* _ASSIGNMENT_
Repeat the entries shown below with every word and mark intact.

(Collected data)
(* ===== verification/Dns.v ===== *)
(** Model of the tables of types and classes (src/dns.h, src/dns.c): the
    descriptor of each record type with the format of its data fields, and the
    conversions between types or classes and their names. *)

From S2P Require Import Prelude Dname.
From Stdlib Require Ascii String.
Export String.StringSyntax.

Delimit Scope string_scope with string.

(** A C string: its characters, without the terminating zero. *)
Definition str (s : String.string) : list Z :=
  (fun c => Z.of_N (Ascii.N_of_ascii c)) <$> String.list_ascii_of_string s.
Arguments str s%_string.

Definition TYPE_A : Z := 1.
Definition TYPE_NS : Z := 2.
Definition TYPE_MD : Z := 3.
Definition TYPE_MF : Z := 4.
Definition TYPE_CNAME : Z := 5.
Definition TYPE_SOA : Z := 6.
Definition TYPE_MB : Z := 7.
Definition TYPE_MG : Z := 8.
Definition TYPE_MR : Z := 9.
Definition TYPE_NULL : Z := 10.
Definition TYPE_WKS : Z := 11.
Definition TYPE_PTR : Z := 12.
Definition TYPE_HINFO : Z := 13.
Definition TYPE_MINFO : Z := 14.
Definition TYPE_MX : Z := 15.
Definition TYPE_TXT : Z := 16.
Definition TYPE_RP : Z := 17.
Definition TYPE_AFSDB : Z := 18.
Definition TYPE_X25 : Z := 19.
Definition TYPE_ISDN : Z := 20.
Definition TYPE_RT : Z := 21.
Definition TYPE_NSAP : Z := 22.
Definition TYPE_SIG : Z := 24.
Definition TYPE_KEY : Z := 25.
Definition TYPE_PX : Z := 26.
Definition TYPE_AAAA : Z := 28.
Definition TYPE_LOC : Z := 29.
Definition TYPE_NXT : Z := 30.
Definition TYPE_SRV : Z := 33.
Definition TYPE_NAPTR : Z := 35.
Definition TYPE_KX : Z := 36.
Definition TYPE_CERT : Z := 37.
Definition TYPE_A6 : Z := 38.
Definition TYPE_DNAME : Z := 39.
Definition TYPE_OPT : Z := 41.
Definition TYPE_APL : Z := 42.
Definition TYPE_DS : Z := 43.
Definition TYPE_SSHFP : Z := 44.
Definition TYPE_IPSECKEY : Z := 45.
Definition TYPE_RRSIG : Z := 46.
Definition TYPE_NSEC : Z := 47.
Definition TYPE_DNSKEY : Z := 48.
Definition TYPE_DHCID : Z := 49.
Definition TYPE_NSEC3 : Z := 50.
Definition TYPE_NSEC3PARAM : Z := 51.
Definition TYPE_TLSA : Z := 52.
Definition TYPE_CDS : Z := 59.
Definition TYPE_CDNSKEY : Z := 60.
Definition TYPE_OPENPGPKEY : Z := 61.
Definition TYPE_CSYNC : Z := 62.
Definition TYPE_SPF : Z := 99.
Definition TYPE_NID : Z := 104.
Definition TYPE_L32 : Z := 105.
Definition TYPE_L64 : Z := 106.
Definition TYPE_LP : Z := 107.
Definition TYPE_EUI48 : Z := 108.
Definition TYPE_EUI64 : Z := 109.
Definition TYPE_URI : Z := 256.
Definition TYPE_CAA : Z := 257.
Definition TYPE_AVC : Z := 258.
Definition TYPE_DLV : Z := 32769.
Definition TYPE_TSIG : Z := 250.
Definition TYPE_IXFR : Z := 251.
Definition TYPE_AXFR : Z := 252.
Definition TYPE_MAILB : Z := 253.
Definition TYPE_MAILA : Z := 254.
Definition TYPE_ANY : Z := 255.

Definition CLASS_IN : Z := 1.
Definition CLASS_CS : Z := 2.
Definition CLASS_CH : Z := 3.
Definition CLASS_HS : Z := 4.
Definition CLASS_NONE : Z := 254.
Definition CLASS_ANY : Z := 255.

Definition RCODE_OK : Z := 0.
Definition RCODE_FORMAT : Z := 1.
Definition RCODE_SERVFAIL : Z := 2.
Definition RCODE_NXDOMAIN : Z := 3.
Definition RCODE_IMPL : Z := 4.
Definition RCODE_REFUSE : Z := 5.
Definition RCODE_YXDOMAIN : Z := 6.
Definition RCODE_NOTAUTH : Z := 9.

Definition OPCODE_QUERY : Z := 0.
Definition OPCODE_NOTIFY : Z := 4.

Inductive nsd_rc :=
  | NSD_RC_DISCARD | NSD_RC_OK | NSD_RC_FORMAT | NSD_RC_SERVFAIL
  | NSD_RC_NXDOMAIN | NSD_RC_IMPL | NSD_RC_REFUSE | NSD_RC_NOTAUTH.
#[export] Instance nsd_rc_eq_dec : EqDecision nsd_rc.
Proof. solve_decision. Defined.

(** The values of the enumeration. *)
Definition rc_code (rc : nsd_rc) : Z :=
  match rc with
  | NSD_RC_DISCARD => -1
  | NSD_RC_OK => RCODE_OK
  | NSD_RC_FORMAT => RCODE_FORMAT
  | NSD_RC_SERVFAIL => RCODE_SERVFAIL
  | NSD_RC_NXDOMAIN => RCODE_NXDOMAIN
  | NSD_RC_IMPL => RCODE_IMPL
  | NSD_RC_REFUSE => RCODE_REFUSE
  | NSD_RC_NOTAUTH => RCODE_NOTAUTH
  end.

* _RESPONSE TO THE TASK_
(* ===== verification/Dns.v ===== *)
(** Model of the tables of types and classes (src/dns.h, src/dns.c): the
    descriptor of each record type with the format of its data fields, and the
    conversions between types or classes and their names. *)

From S2P Require Import Prelude Dname.
From Stdlib Require Ascii String.
Export String.StringSyntax.

Delimit Scope string_scope with string.

(** A C string: its characters, without the terminating zero. *)
Definition str (s : String.string) : list Z :=
  (fun c => Z.of_N (Ascii.N_of_ascii c)) <$> String.list_ascii_of_string s.
Arguments str s%_string.

Definition TYPE_A : Z := 1.
Definition TYPE_NS : Z := 2.
Definition TYPE_MD : Z := 3.
Definition TYPE_MF : Z := 4.
Definition TYPE_CNAME : Z := 5.
Definition TYPE_SOA : Z := 6.
Definition TYPE_MB : Z := 7.
Definition TYPE_MG : Z := 8.
Definition TYPE_MR : Z := 9.
Definition TYPE_NULL : Z := 10.
Definition TYPE_WKS : Z := 11.
Definition TYPE_PTR : Z := 12.
Definition TYPE_HINFO : Z := 13.
Definition TYPE_MINFO : Z := 14.
Definition TYPE_MX : Z := 15.
Definition TYPE_TXT : Z := 16.
Definition TYPE_RP : Z := 17.
Definition TYPE_AFSDB : Z := 18.
Definition TYPE_X25 : Z := 19.
Definition TYPE_ISDN : Z := 20.
Definition TYPE_RT : Z := 21.
Definition TYPE_NSAP : Z := 22.
Definition TYPE_SIG : Z := 24.
Definition TYPE_KEY : Z := 25.
Definition TYPE_PX : Z := 26.
Definition TYPE_AAAA : Z := 28.
Definition TYPE_LOC : Z := 29.
Definition TYPE_NXT : Z := 30.
Definition TYPE_SRV : Z := 33.
Definition TYPE_NAPTR : Z := 35.
Definition TYPE_KX : Z := 36.
Definition TYPE_CERT : Z := 37.
Definition TYPE_A6 : Z := 38.
Definition TYPE_DNAME : Z := 39.
Definition TYPE_OPT : Z := 41.
Definition TYPE_APL : Z := 42.
Definition TYPE_DS : Z := 43.
Definition TYPE_SSHFP : Z := 44.
Definition TYPE_IPSECKEY : Z := 45.
Definition TYPE_RRSIG : Z := 46.
Definition TYPE_NSEC : Z := 47.
Definition TYPE_DNSKEY : Z := 48.
Definition TYPE_DHCID : Z := 49.
Definition TYPE_NSEC3 : Z := 50.
Definition TYPE_NSEC3PARAM : Z := 51.
Definition TYPE_TLSA : Z := 52.
Definition TYPE_CDS : Z := 59.
Definition TYPE_CDNSKEY : Z := 60.
Definition TYPE_OPENPGPKEY : Z := 61.
Definition TYPE_CSYNC : Z := 62.
Definition TYPE_SPF : Z := 99.
Definition TYPE_NID : Z := 104.
Definition TYPE_L32 : Z := 105.
Definition TYPE_L64 : Z := 106.
Definition TYPE_LP : Z := 107.
Definition TYPE_EUI48 : Z := 108.
Definition TYPE_EUI64 : Z := 109.
Definition TYPE_URI : Z := 256.
Definition TYPE_CAA : Z := 257.
Definition TYPE_AVC : Z := 258.
Definition TYPE_DLV : Z := 32769.
Definition TYPE_TSIG : Z := 250.
Definition TYPE_IXFR : Z := 251.
Definition TYPE_AXFR : Z := 252.
Definition TYPE_MAILB : Z := 253.
Definition TYPE_MAILA : Z := 254.
Definition TYPE_ANY : Z := 255.

Definition CLASS_IN : Z := 1.
Definition CLASS_CS : Z := 2.
Definition CLASS_CH : Z := 3.
Definition CLASS_HS : Z := 4.
Definition CLASS_NONE : Z := 254.
Definition CLASS_ANY : Z := 255.

Definition RCODE_OK : Z := 0.
Definition RCODE_FORMAT : Z := 1.
Definition RCODE_SERVFAIL : Z := 2.
Definition RCODE_NXDOMAIN : Z := 3.
Definition RCODE_IMPL : Z := 4.
Definition RCODE_REFUSE : Z := 5.
Definition RCODE_YXDOMAIN : Z := 6.
Definition RCODE_NOTAUTH : Z := 9.

Definition OPCODE_QUERY : Z := 0.
Definition OPCODE_NOTIFY : Z := 4.

Inductive nsd_rc :=
  | NSD_RC_DISCARD | NSD_RC_OK | NSD_RC_FORMAT | NSD_RC_SERVFAIL
  | NSD_RC_NXDOMAIN | NSD_RC_IMPL | NSD_RC_REFUSE | NSD_RC_NOTAUTH.
#[export] Instance nsd_rc_eq_dec : EqDecision nsd_rc.
Proof. solve_decision. Defined.

(** The values of the enumeration. *)
Definition rc_code (rc : nsd_rc) : Z :=
  match rc with
  | NSD_RC_DISCARD => -1
  | NSD_RC_OK => RCODE_OK
  | NSD_RC_FORMAT => RCODE_FORMAT
  | NSD_RC_SERVFAIL => RCODE_SERVFAIL
  | NSD_RC_NXDOMAIN => RCODE_NXDOMAIN
  | NSD_RC_IMPL => RCODE_IMPL
  | NSD_RC_REFUSE => RCODE_REFUSE
  | NSD_RC_NOTAUTH => RCODE_NOTAUTH
  end.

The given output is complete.